Lower government provides Hunt room in spring budget for tax cuts

The UK faces its biggest fall in spending power for 70 years as the surging cost of living eats into people's wages.

The UK government borrowed £5 billion less than expected by the Office for Budget Responsibility in the year so far to December, raising the chances of the chancellor cutting taxes at the budget on March 6.

The government borrowed £119.1 billion in the nine months to December, according to the Office for National Statistics, lower than the £124.1 billion projected by the OBR at the autumn statement in November.

In December alone, borrowing hit £7.8 billion, much lower than the £11 billion forecast by City analysts and the weakest amount in five years.

Smaller-than-expected government spending of £86.1 billion last month narrowed the deficit, which is the difference between what a government spends and what it generates in tax revenues. Debt interest spending also fell sharply to £4 billion, down by £14.1 billion compared with December 2022, reflecting lower inflation and market interest rate expectations.

Laura Trott, chief secretary to the Treasury, said government support to cushion the cost of living was necessary, but added that “it is right that we pay back these debts so future generations are not left to pick up the tab”.

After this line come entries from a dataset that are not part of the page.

(** * crypto-chart: the numeric pipeline of [EthChart.tsx] and [CryptoChart.tsx]

    The two React components fetch five price series, min-max normalise them
    row by row and ([EthChart] only) compute a Pearson correlation matrix.
    This file embeds that numeric code and proves properties of it.

    JavaScript numbers are IEEE 754 binary64 values.  The code below is
    written once over an interface [Number] of the operations it uses, and
    is run on [Binary64]: Rocq's primitive floats, which are binary64 with
    round-to-nearest-even, i.e. the numbers the program really computes with. *)

From Stdlib Require Import ZArith Lia String Ascii.
From Stdlib Require Import Floats.
From stdpp Require Import base option list gmap strings.


(** ** JavaScript numbers *)

Class Number (num : Type) : Type := {
  num_zero : num;                      (* the literal 0 *)
  num_half : num;                      (* the literal 0.5 *)
  num_infinity : num;                  (* Infinity *)
  num_nan : num;                       (* NaN *)
  num_opp : num -> num;                (* unary - *)
  num_add : num -> num -> num;
  num_sub : num -> num -> num;
  num_mul : num -> num -> num;
  num_div : num -> num -> num;
  num_strict_eq : num -> num -> bool;  (* === on two numbers *)
  num_lt : num -> num -> bool;         (* < on two numbers *)
  num_isNaN : num -> bool;             (* isNaN *)
  num_sign : num -> bool;              (* the sign bit: tells -0 from +0 *)
  num_of_length : nat -> num;          (* the number held by an array's .length *)
}.

Class MathSqrt (num : Type) : Type := Math_sqrt : num -> num.

Declare Scope js_scope.
Delimit Scope js_scope with js.
Notation "- x" := (num_opp x) : js_scope.
Notation "x + y" := (num_add x y) : js_scope.
Notation "x - y" := (num_sub x y) : js_scope.
Notation "x * y" := (num_mul x y) : js_scope.
Notation "x / y" := (num_div x y) : js_scope.
Notation "x === y" := (num_strict_eq x y) (at level 70, no associativity) : js_scope.
Notation "x <? y" := (num_lt x y) (at level 70, no associativity) : js_scope.

(** [l.forEach((x, i) => ...)] threading an accumulator. *)
Fixpoint forEach_from {A B : Type} (f : B -> nat -> A -> B) (i : nat) (l : list A) (acc : B) : B :=
  match l with
  | [] => acc
  | x :: rest => forEach_from f (S i) rest (f acc i x)
  end.

Definition forEach {A B : Type} (f : B -> nat -> A -> B) (l : list A) (acc : B) : B :=
  forEach_from f 0 l acc.

(** The values a property of a [PriceData] object can hold. *)
Inductive value (num : Type) : Type :=
  | VUndefined
  | VNumber (x : num)
  | VString (s : string).
Arguments VUndefined {num}.
Arguments VNumber {num} x.
Arguments VString {num} s.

Government tax revenues have surged over the past year as a result of the decision by the chancellor, Jeremy Hunt, and the prime minister, Rishi Sunak, to freeze a range of tax thresholds amid a period of record wage inflation, a process known as a “fiscal drag”. A rise in the rate of corporation tax to 25 per cent has also lifted tax revenues from the private sector.

Hunt is anticipated to have between £15 billion and £20 billion to spend at the next budget, which could be the final fiscal event before a likely autumn general election.

Since the OBR’s latest forecasts in November, which accompanied the autumn statement, inflation has fallen much faster than anticipated, down to 4 per cent in December. As a result, financial markets have priced in several interest rate cuts by the Bank of England over the next 12 months.

In November, Hunt cut national insurance by 2p and made the 100 per cent capital spending allowance permanent at a cost of £20 billion. He is considering lowering income tax, national insurance contributions or inheritance tax at the next budget.

Mounting expectations for interest rate cuts have put downward pressure on yields in government bond markets, relieving the burden on the public finances from the UK’s debt stock.

Under the UK’s current fiscal rules, the chancellor is required to ensure debt as a share of gross domestic product is falling and annual borrowing is capped at 3 per cent of output in five years. Hunt is projected to have an additional £15 billion to £20 billion of headroom against this measure as a result of lower market rate expectations, weaker inflation and stronger growth.

Britain’s debt stock as a share of GDP is still high by historical standards at 97.7 per cent, the highest since the 1960s.

The public finances are much more exposed to changes in official interest rates as a result of the Bank of England compensating commercial banks’ deposits in full at the UK base rate level, which currently stands at a 15-year high of 5.25 per cent.

Andrew Bailey, the governor of the Bank of England, and the monetary policy committee are forecast to leave the base rate unchanged next Thursday and upgrade their projections for the UK economy over the coming years.

Ruth Gregory, deputy chief UK Economist at Capital Economics, said: “December’s better-than-expected public finances figures brought some cheer for the chancellor … and will give him a bit more wiggle room for a big pre-election splash in the spring budget.”

She said he could launch several “crowd-pleasing measures, such as a 1p cut to income tax (costing £6.9 billion a year), while still maintaining fiscally prudent appearances”.

Samuel Tombs, chief UK economist at Pantheon Macroeconomics, said “falling interest payments create scope for tax cuts which the gilt market can tolerate”. However, Michal Stelmach, senior economist at KPMG UK, cautioned that the “fiscal outlook is riddled with uncertainty”.

Substantial tax cuts would, in theory, boost demand in the UK economy by raising households’ take home pay. As a result, there is a risk that they prompt the Bank of England to delay interest rate cuts this year.